══ Input data

(* ===== verification/SchedulerFrame.v ===== *)
(** A relation on worlds that the scheduler's own writes and the manager's
    operations respect is respected by the whole scheduler.  Invariants of the
    manager's registries, and of the scheduler's members that are not contexts, are
    carried across the scheduler's calls with it. *)
From S2P Require Import Prelude Types World Ffrt Util Contexts Interfaces StateMachine EventHandler Scheduler.
From S2P Require Import SchedulerQuery.

Section frame.
Context `{E : Env} {MI : ManagerIface}.
Context (R : relation World) `{!PreOrder R}.

(** What the scheduler writes: contexts, the listeners of named processes and the
    list of running processes. *)
Record writes_respect : Prop := {
  wr_rest : subrelation frame R;
  wr_storeA k f : respects R (storeA k f);
  wr_storeP k f : respects R (storeP k f);
  wr_active n pn : respects R (notifyActiveIdle n pn);
  wr_add pn : respects R (AddRunningProcessLocked pn);
  wr_remove pn : respects R (RemoveRunningProcessLocked pn);
}.
Context (HW : writes_respect).

(** What the manager's operations must respect. *)
Record iface_respects : Prop := {
  ir_DoLoadOnDemand said : respects R (mi_DoLoadOnDemandAbility said);
  ir_DoLoad said pn cb p e : respects R (mi_DoLoadSystemAbility said pn cb p e);
  ir_DoLoadFromRpc d said pn cb e : respects R (mi_DoLoadSystemAbilityFromRpc d said pn cb e);
  ir_DoUnload said pn e : respects R (mi_DoUnloadSystemAbility said pn e);
  ir_Idle said pn e : respects R (mi_IdleSystemAbility said pn e);
  ir_Active said pn e : respects R (mi_ActiveSystemAbility said pn e);
  ir_Recycle said : respects R (mi_CheckSaIsImmediatelyRecycle said);
  ir_RemoveDied said : respects R (mi_RemoveDiedSystemAbility said);
  ir_RemoveOnDemand pn : respects R (mi_RemoveOnDemandSaInDiedProc pn);
  ir_RemoveWhite : respects R mi_RemoveWhiteCommonEvent;
}.
Context (HM : iface_respects).
Hint Resolve ir_DoLoadOnDemand ir_DoLoad ir_DoLoadFromRpc ir_DoUnload ir_Idle ir_Active ir_Recycle
  ir_RemoveDied ir_RemoveOnDemand ir_RemoveWhite : respects.

#[local] Instance rest_frame : subrelation frame R := wr_rest HW.
Hint Resolve wr_storeA wr_storeP wr_active wr_add wr_remove : respects.

Lemma stateCount_mgr pn st : respects R (stateCount pn st).
Proof. unfold stateCount. solve_respects. Qed.
Hint Resolve stateCount_mgr : respects.
Lemma SendDelayUnload_mgr said d : respects R (SendDelayUnloadEventLocked said d).
Proof. unfold SendDelayUnloadEventLocked, hasHandler, HasUnloadEvent, SendEvent. solve_respects. Qed.
Lemma RemoveDelayUnload_mgr said : respects R (RemoveDelayUnloadEventLocked said).
Proof. unfold RemoveDelayUnloadEventLocked, hasHandler, HasUnloadEvent, RemoveEvent. solve_respects. Qed.
Lemma unloadTimeoutName_mgr pn : respects R (unloadTimeoutName pn).
Proof. unfold unloadTimeoutName. solve_respects. Qed.
Hint Resolve unloadTimeoutName_mgr : respects.
Lemma UpdateDelayTask_mgr said : respects R (UpdateLimitDelayUnloadTimeTask said).
Proof. unfold UpdateLimitDelayUnloadTimeTask. solve_respects. Qed.
Lemma UpdateDelay_mgr said : respects R (UpdateLimitDelayUnloadTime said).
Proof. unfold UpdateLimitDelayUnloadTime, hasHandler. solve_respects. Qed.
Lemma ServiceControl_mgr n a : respects R (ServiceControl n a).
Proof. unfold ServiceControl, SchedulerGetUserId. solve_respects. Qed.
Hint Resolve ServiceControl_mgr : respects.
Lemma CheckProcessStarted_mgr pn : respects R (CheckProcessStarted pn).
Proof. unfold CheckProcessStarted, SchedulerGetUserId. solve_respects. Qed.
Lemma CheckRecycle_mgr pn : respects R (CheckProcessImmediatelyRecycle pn).
Proof. unfold CheckProcessImmediatelyRecycle. solve_respects. Qed.
Hint Resolve CheckRecycle_mgr : respects.
Lemma CanUnloadAll_mgr pn b : respects R (CanUnloadAllSystemAbilityLocked pn b).
Proof. unfold CanUnloadAllSystemAbilityLocked. solve_respects. Qed.
Lemma KillSystemProcess_mgr pn : respects R (KillSystemProcessLocked pn).
Proof. unfold KillSystemProcessLocked. solve_respects. Qed.
Hint Resolve SendDelayUnload_mgr RemoveDelayUnload_mgr CanUnloadAll_mgr KillSystemProcess_mgr : respects.
Lemma TryKill_mgr c : respects R (TryKillSystemProcess c).
Proof. unfold TryKillSystemProcess, CanKillSystemProcessLocked. solve_respects. Qed.
Lemma CanRestart_mgr pn : respects R (CanRestartProcessLocked pn).
Proof. unfold CanRestartProcessLocked. solve_respects. Qed.
Lemma notifyStartStop_mgr n pn : respects R (notifyStartStop n pn).
Proof. unfold notifyStartStop, isForegroundUser, SchedulerGetUserId, processInfoOf. solve_respects. Qed.
Lemma PendLoad_mgr said r : respects R (PendLoadEventLocked said r).
Proof. unfold PendLoadEventLocked, HandlePendingLoadOverflow. solve_respects. Qed.
Lemma dropPending_mgr said : respects R (dropPendingUnload said).
Proof. unfold dropPendingUnload. solve_respects. Qed.
Lemma timeoutTask_mgr pn : respects R (timeoutTask pn).
Proof. unfold timeoutTask. solve_respects. Qed.
Hint Resolve TryKill_mgr CanRestart_mgr notifyStartStop_mgr PendLoad_mgr dropPending_mgr
  CheckProcessStarted_mgr UpdateDelay_mgr : respects.

(** Operations that drive the state machine. *)
Section machine.
Context (L : option StateListener).
Context (HL : ∀ l, L = Some l → listener_respects R l).

Lemma notify_mgr c : (∀ l, L = Some l → respects R (c l)) → respects R (notify L c).
Proof. unfold notify. destruct L; intros H; [by apply H|apply respects_ret]. Qed.
Lemma OnEnter_mgr st said : respects R (OnEnter L st said).
Proof. unfold OnEnter. solve_respects; apply notify_mgr; intros l Hl; by apply (HL l Hl). Qed.
Lemma OnEnterProcess_mgr st pn : respects R (OnEnterProcess L st pn).
Proof.
  unfold OnEnterProcess. solve_respects; apply notify_mgr; intros l Hl; pose proof (HL l Hl);
    solve_respects; by apply (HL l Hl).
Qed.
Hint Resolve OnEnter_mgr OnEnterProcess_mgr : respects.
Lemma UpdateStateCount_mgr c f t : respects R (UpdateStateCount c f t).
Proof. unfold UpdateStateCount. solve_respects. Qed.
Hint Resolve UpdateStateCount_mgr : respects.
Lemma AbilityTransition_mgr c st : respects R (AbilityStateTransitionLocked L c st).
Proof. unfold AbilityStateTransitionLocked. solve_respects. Qed.
Lemma ProcessTransition_mgr c st : respects R (ProcessStateTransitionLocked L c st).
Proof. unfold ProcessStateTransitionLocked. solve_respects. Qed.
Hint Resolve AbilityTransition_mgr ProcessTransition_mgr : respects.
Lemma DoLoad_mgr said r : respects R (DoLoadSystemAbilityLocked L said r).
Proof. unfold DoLoadSystemAbilityLocked. solve_respects. Qed.
Lemma Active_mgr said e : respects R (ActiveSystemAbilityLocked L said e).
Proof. unfold ActiveSystemAbilityLocked. solve_respects. Qed.
Lemma DoUnload_mgr said : respects R (DoUnloadSystemAbilityLocked L said).
Proof. unfold DoUnloadSystemAbilityLocked. solve_respects. Qed.
Lemma HandleLoadById_mgr said b : respects R (HandleLoadAbilityEventById L said b).
Proof. unfold HandleLoadAbilityEventById. solve_respects. Qed.
Hint Resolve DoLoad_mgr Active_mgr DoUnload_mgr : respects.
Lemma HandleLoadLocked_mgr said r : respects R (HandleLoadAbilityEventLocked L said r).
Proof. unfold HandleLoadAbilityEventLocked, RemovePendingUnloadEventLocked. solve_respects. Qed.
Hint Resolve HandleLoadLocked_mgr : respects.
Lemma HandleLoad_mgr r : respects R (HandleLoadAbilityEvent L r).
Proof. unfold HandleLoadAbilityEvent. solve_respects. Qed.
Lemma DelayUnloadLocked_mgr said : respects R (ProcessDelayUnloadEventLocked L said).
Proof. unfold ProcessDelayUnloadEventLocked. solve_respects. Qed.
Hint Resolve HandleLoad_mgr DelayUnloadLocked_mgr : respects.
Lemma ProcessEvent_mgr e : respects R (ProcessEvent L e).
Proof. unfold ProcessEvent, ProcessDelayUnloadEvent. solve_respects. Qed.
Lemma HandleUnloadLocked_mgr said r : respects R (HandleUnloadAbilityEventLocked L said r).
Proof. unfold HandleUnloadAbilityEventLocked, PendUnloadEventLocked. solve_respects. Qed.
Hint Resolve HandleUnloadLocked_mgr : respects.
Lemma HandleUnload_mgr r : respects R (HandleUnloadAbilityEvent L r).
Proof. unfold HandleUnloadAbilityEvent. solve_respects. Qed.
Lemma HandleCancel_mgr said : respects R (HandleCancelUnloadAbilityEvent L said).
Proof. unfold HandleCancelUnloadAbilityEvent. solve_respects. Qed.
Lemma HandlePendingLoad_mgr said : respects R (HandlePendingLoadEventLocked L said).
Proof. unfold HandlePendingLoadEventLocked. solve_respects. Qed.
Lemma pendingUnloadTask_mgr said : respects R (pendingUnloadTask L said).
Proof. unfold pendingUnloadTask, HandlePendingUnloadEventLocked. solve_respects. Qed.
Lemma UnloadAll_mgr pn : respects R (UnloadAllSystemAbilityLocked L pn).
Proof. unfold UnloadAllSystemAbilityLocked, PostUnloadTimeoutTask. solve_respects. Qed.
Hint Resolve HandleUnload_mgr HandlePendingLoad_mgr UnloadAll_mgr : respects.
Lemma TryUnloadAll_mgr c : respects R (TryUnloadAllSystemAbility L c).
Proof. unfold TryUnloadAllSystemAbility. solve_respects. Qed.
Lemma unloadOne_mgr r pn : respects R (unloadOne L r pn).
Proof. unfold unloadOne. solve_respects. Qed.
Hint Resolve unloadOne_mgr : respects.
Lemma UnloadProcess_mgr l : respects R (UnloadProcess L l).
Proof. unfold UnloadProcess. solve_respects. Qed.
Lemma UnloadAllIdle_mgr : respects R (UnloadAllIdleSystemAbility L).
Proof. unfold UnloadAllIdleSystemAbility. solve_respects. Qed.
Lemma AbilityEvent_mgr c e : respects R (HandleAbilityEventLocked L c e).
Proof.
  unfold HandleAbilityEventLocked, HandleAbilityLoadFailedEventLocked, HandleAbilityLoadSuccessEventLocked,
    HandleAbilityUnLoadSuccessEventLocked. solve_respects.
Qed.
Lemma ProcessEventLocked_mgr c i e : respects R (HandleProcessEventLocked L c i e).
Proof.
  unfold HandleProcessEventLocked, HandleProcessStartedEventLocked, HandleProcessStoppedEventLocked. solve_respects.
Qed.
Hint Resolve AbilityEvent_mgr ProcessEventLocked_mgr : respects.
Lemma SendAbilityStateEvent_mgr said e : respects R (SendAbilityStateEvent L said e).
Proof. unfold SendAbilityStateEvent. solve_respects. Qed.
Lemma SendProcessStateEvent_mgr i e : respects R (SendProcessStateEvent L i e).
Proof. unfold SendProcessStateEvent. solve_respects. Qed.
(** The callbacks themselves. *)
Lemma asListener_mgr : listener_respects R (asListener L).
Proof.
  split; intros x; unfold asListener; cbn [OnAbilityNotLoaded OnAbilityLoading OnAbilityLoaded OnAbilityUnloadable
    OnAbilityUnloading OnProcessNotStarted OnProcessStarted OnProcessStopping];
  unfold OnAbilityNotLoadedLocked, OnAbilityLoadedLocked, OnAbilityUnloadableLocked, OnProcessNotStartedLocked,
    OnProcessStartedLocked, NotifyProcessStarted, NotifyProcessStopped, RemoveUnloadTimeoutTask,
    GetAbnormallyDiedAbilityLocked, resetAbilities, HandleAbnormallyDiedAbilityLocked, RemovePendingUnloadEventLocked,
    PostTryKillProcessTask, PostTryUnloadAllAbilityTask, hasHandler, IsProcessActivatedLocked, IsProcessIdledLocked,
    NotifyProcessActivated, NotifyProcessIdled; solve_respects.
Qed.
End machine.

Lemma schedulerListener_mgr n l : schedulerListener n = Some l → listener_respects R l.
Proof.
  revert l. induction n as [|n IH]; intros l; [done|]. intros [= <-]. apply asListener_mgr. exact IH.
Qed.

Lemma IsUnloading_mgr said : respects R (IsSystemAbilityUnloading said).
Proof. unfold IsSystemAbilityUnloading. solve_respects. Qed.
Lemma GetSystemProcessInfo_mgr said o : respects R (GetSystemProcessInfo said o).
Proof. unfold GetSystemProcessInfo, processInfoOf. solve_respects. Qed.
Lemma GetIdleProcessInfo_mgr said : respects R (GetIdleProcessInfo said).
Proof. unfold GetIdleProcessInfo. solve_respects. Qed.
Lemma IsSystemProcessCanUnload_mgr pn : respects R (IsSystemProcessCanUnload pn).
Proof. unfold IsSystemProcessCanUnload. solve_respects. Qed.

(** The members the on-demand events and the subscriptions write. *)
Record members_respect : Prop := {
  mr_start f : respects R (updS startEnableOnceMap_ f);
  mr_stop f : respects R (updS stopEnableOnceMap_ f);
  mr_listeners f : respects R (updS procListenerMap_ f);
  mr_counts f : respects R (updS subscribeProcCountMap_ f);
  mr_processes f : respects R (updS processListeners_ f);
}.
Context (HU : members_respect).
Hint Resolve mr_start mr_stop mr_listeners mr_counts mr_processes : respects.
Lemma CheckEnableOnce_mgr L e l :
  (∀ l, L = Some l → listener_respects R l) → respects R (CheckEnableOnce L e l).
Proof.
  intros HL. pose proof (HandleLoad_mgr L HL) as H1. pose proof (HandleUnload_mgr L HL) as H2.
  unfold CheckEnableOnce, CheckStartEnableOnce, CheckStopEnableOnce. solve_respects.
Qed.
Lemma SubscribeLoop_mgr pns l : respects R (SubscribeSystemProcessListLoop pns l).
Proof. induction pns; simpl; solve_respects. Qed.
End frame.

(** A relation that only constrains the manager. *)
Section manager.
Context `{E : Env} {MI : ManagerIface}.
Context (R : relation World) `{!PreOrder R} (Hmgr : subrelation (same w_mgr) R).

Lemma mgr_modify f : (∀ w, w_mgr (f w) = w_mgr w) → respects R (modify f).
Proof. intros H w. apply Hmgr. red. by rewrite <- (H w). Qed.
#[local] Instance mgr_rest : subrelation frame R.
Proof. intros w w' H. by apply Hmgr, rest_mgr. Qed.
Lemma mgr_updS {T} (proj : Sched → T) `{!Setter proj} f : respects R (updS proj f).
Proof. by apply mgr_modify. Qed.
Hint Resolve mgr_updS : respects.

Lemma mgr_writes : writes_respect R.
Proof.
  split; [apply _|by intros; apply mgr_modify..| | |]; intros;
    unfold notifyActiveIdle, AddRunningProcessLocked, RemoveRunningProcessLocked, processInfoOf; solve_respects.
Qed.
Lemma mgr_members : members_respect R.
Proof. split; intros; apply mgr_updS. Qed.
End manager.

════

Task goal = Please list every line of the records that contains "RemoveDelayUnloadEventLocked".

Written response =
Lemma RemoveDelayUnload_mgr said : respects R (RemoveDelayUnloadEventLocked said).
Proof. unfold RemoveDelayUnloadEventLocked, hasHandler, HasUnloadEvent, RemoveEvent. solve_respects. Qed.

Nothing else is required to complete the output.